TITLE Element - Building the Perfect Page - The Basics - Part II



Building the Perfect Page is a series of topics discussing the basics of web page development. This page discusses the importance of the TITLE Element.

Continued from...

TITLE Element

The page <title> element (some refer to it as the title tag which is incorrect) is one of the most important factors for ranking highly in the search engines.

Page <title> elements are normally 3-9 words (40-70 characters) in length, no fluff, straight and to the point. This is what shows up in most search engine results pages (SERPs) as a link back to your page.

Make sure your <title> element (title tag) is relevant to the content on the page. The <title> element should accurately describe the overall content of each page while enticing the user with copy that grabs their attention.

TITLE Truncation ...

Page titles in the SERPs will normally truncate at around 70 characters depending on the word composition at the point of truncation. Yahoo! recommends 67 characters as a limit.

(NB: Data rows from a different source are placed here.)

(* ===== verification/ConfigSpec.v ===== *)
(** * Gas and storage prices

    The gas a balance buys is the greatest amount it pays for; the storage fees are the
    sum of the prices in force at each second; and the gas parameters of a transaction
    stay within what the account can pay. *)

From S2P Require Import Prelude External Values VmGas Cells Models SmcInfo ExecConfig ExecUtil.

Open Scope vm_scope.

#[local] Ltac Zify.zify_post_hook ::= Z.to_euclidean_division_equations.

Lemma shift_ceil_price_spec v : 0 <= v -> shift_ceil_price v = (v + 65535) / 65536.
Proof.
  intros Hv. unfold shift_ceil_price.
  change (Z.land v 0xffff) with (Z.land v (Z.ones 16)). rewrite Z.land_ones, Z.shiftr_div_pow2 by lia.
  change (2 ^ 16) with 65536. destruct (Z.eqb_spec (v mod 65536) 0); cbn [negb Z.b2z]; lia.
Qed.

Lemma shift_ceil_price_bound v : 0 <= v <= U128_MAX -> 0 <= shift_ceil_price v <= TOKENS_MAX.
Proof. intros Hv. rewrite shift_ceil_price_spec by lia. unfold TOKENS_MAX. unfold_widths. lia. Qed.

Lemma shift_ceil_price_lt v x : 0 <= v -> x < shift_ceil_price v <-> x * 65536 < v.
Proof. intros Hv. rewrite shift_ceil_price_spec by done. lia. Qed.

Lemma shift_ceil_price_le v x : 0 <= v -> shift_ceil_price v <= x <-> v <= x * 65536.
Proof. intros Hv. pose proof (shift_ceil_price_lt v x Hv). lia. Qed.

(** ** Gas bought *)

(** Prices are [u64]. *)
Record prices_ok (p : GasLimitsPrices) : Prop := {
  ok_gas_price : 0 <= gp_gas_price p <= U64_MAX;
  ok_gas_limit : 0 <= gp_gas_limit p <= U64_MAX;
  ok_special_limit : 0 <= gp_special_gas_limit p <= U64_MAX;
  ok_gas_credit : 0 <= gp_gas_credit p <= U64_MAX;
  ok_flat_limit : 0 <= gp_flat_gas_limit p <= U64_MAX;
  ok_flat_price : 0 <= gp_flat_gas_price p <= U64_MAX
}.

Section Gas.
Implicit Types (p : GasLimitsPrices).

(** What [gas_bought_for] computes when nothing overflows: the threshold is the fee of
    the whole limit, and the bought gas the inverse of the fee below it. *)
Lemma fee_beyond p g : prices_ok p -> gp_flat_gas_limit p <= g <= U64_MAX ->
  gas_fee_spec p g
  = gp_flat_gas_price p + shift_ceil_price (gp_gas_price p * (g - gp_flat_gas_limit p)).
Proof.
  intros [] Hg. unfold gas_fee_spec. case_bool; [lia|]. by rewrite shift_ceil_price_spec by nia.
Qed.

Lemma fee_flat p g : g <= gp_flat_gas_limit p -> gas_fee_spec p g = gp_flat_gas_price p.
Proof.
  intros Hg. unfold gas_fee_spec. case_bool; [done|].
  replace (g - gp_flat_gas_limit p) with 0 by lia. rewrite Z.mul_0_r. cbn. lia.
Qed.

Lemma fee_lower p g : prices_ok p -> 0 <= g -> gp_flat_gas_price p <= gas_fee_spec p g.
Proof.
  intros [] Hg. unfold gas_fee_spec. case_bool; [lia|].
  assert (0 <= gp_gas_price p * (g - gp_flat_gas_limit p)) by nia. lia.
Qed.

(** The product of two [u64] fits in [u128]. *)
Lemma product_bound a b : 0 <= a <= U64_MAX -> 0 <= b <= U64_MAX -> 0 <= a * b < 2 ^ 128 - 2 ^ 64.
Proof. unfold_widths. nia. Qed.

(** The gas above the flat limit that [x] pays for. *)
Lemma pays_for price x g : 0 < price -> 0 <= x -> 0 <= g ->
  shift_ceil_price (price * g) <= x <-> g <= x * 65536 / price.
Proof.
  intros Hp Hx Hg. rewrite shift_ceil_price_le by nia. split; intros H.
  - apply Z.div_le_lower_bound; lia.
  - pose proof (Z.mul_div_le (x * 65536) price Hp). nia.
Qed.

(** Below the threshold the [u128] arithmetic is exact. *)
Lemma below_threshold p b : prices_ok p -> gp_flat_gas_price p <= b ->
  gp_flat_gas_limit p < gp_gas_limit p -> gp_gas_price p <> 0 ->
  b < sat_add_u128 (shift_ceil_price (gp_gas_price p * (gp_gas_limit p - gp_flat_gas_limit p)))
        (gp_flat_gas_price p) ->
  let n := (b - gp_flat_gas_price p) * 65536 / gp_gas_price p in
  wrap_u 128 (Z.shiftl (b - gp_flat_gas_price p) 16) / gp_gas_price p = n /\
  0 <= n < gp_gas_limit p - gp_flat_gas_limit p.
Proof.
  intros [] Hb Hl Hp H n.
  set (d := gp_gas_limit p - gp_flat_gas_limit p) in *.
  pose proof (product_bound (gp_gas_price p) d ltac:(lia) ltac:(unfold d; lia)) as Hd.
  assert ((b - gp_flat_gas_price p) * 65536 < gp_gas_price p * d) as Hlt.
  { apply shift_ceil_price_lt; [lia|]. unfold sat_add_u128 in H. lia. }
  rewrite Z.shiftl_mul_pow2 by lia. change (2 ^ 16) with 65536.
  unfold wrap_u. rewrite Z.mod_small by lia. split; [done|]. split; [apply Z.div_pos; lia|].
  apply Z.div_lt_upper_bound; lia.
Qed.

(** The gas bought, in mathematical integers. *)
Definition bought_spec p (b : Z) : Z :=
  if b <? gp_flat_gas_price p then 0
  else if (gp_gas_limit p <=? gp_flat_gas_limit p) || (gp_gas_price p =? 0) then gp_gas_limit p
  else Z.min (gp_gas_limit p)
         (gp_flat_gas_limit p + (b - gp_flat_gas_price p) * 65536 / gp_gas_price p).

More important, search engines use titles to index web sites, and often display them in search engine results. To make your page most appealing to search engines, we recommend that you limit your page title to 67 characters and do not include images in the page title area.

TITLE Element Example

<title>TITLE Element: Building the Perfect Page - The Basics - Part II</title>

How important are <title> elements? Think of it this way - it is the single most important element on the page, bar none.

The <title> element is displayed in the browser title bar. It is displayed as a link to your site from the SERPs.

I think I've viewed over a million titles over the years, if not, it sure feels like it. After you've created so many, developing effective titles becomes second nature, it becomes habit. I'm going to use a widget manufacturer in California as an example.

<title>Platinum Widgets - Wholesale Prices - California Widget Manufacturing</title>

Okay, we have a total of 69 characters and that includes spaces. I've stayed within the recommended limit as specified by the W3C. Remember, there really is no legal limit, there are only suggested limits based on research and testing.

Your primary focus is to pay close attention to which words may be getting truncated at the end of the <title> and whether or not that truncation can create a less than clickable link in the SERPs. For example, make sure an important word is not being truncated if it is something you want the visitor to see.

Let's strip out all the fluff (ignored words and/or separators e.g. hyphens) and we are left with 65 characters (includes spaces)...

<title>Platinum Widgets Wholesale Prices California Widget Manufacturing</title>

I've targeted quite a few phrases with the above title. The combination of terms that can be achieved is pretty amazing if you really sit and think about it. And now that our favorite SE (Google) is stemming, writing effective titles is even more important.

Lately I've been doing some research into the effects of stemming on page titles and the results are pretty awesome. In some instances, if you get the keyword phrase lined up just right, you can perform a 3 word search query and light that title up in the SERPs (bolded). Five word title, all five words bolded.

Since I work with quite a few regional clients, targeting cities, counties and the state overall is imperative. Without the local targeting, we'd be getting a lot of invalid click-thrus from prospects that my clients could not service. We've been there done that.

You want to develop your title in a way where you are targeting your primary phrase for that page. Titles should always be unique for each page, no duplication. I've seen sites where the same title was shared across many pages. Guess what? Only one of those pages really did well in the SERPs and it was usually the home page. The other pages were pretty much invisible.

TITLE Element Summary...

Remember, your <title> element is the very first thing that the visitor will see, make sure it leaves a clicking impression.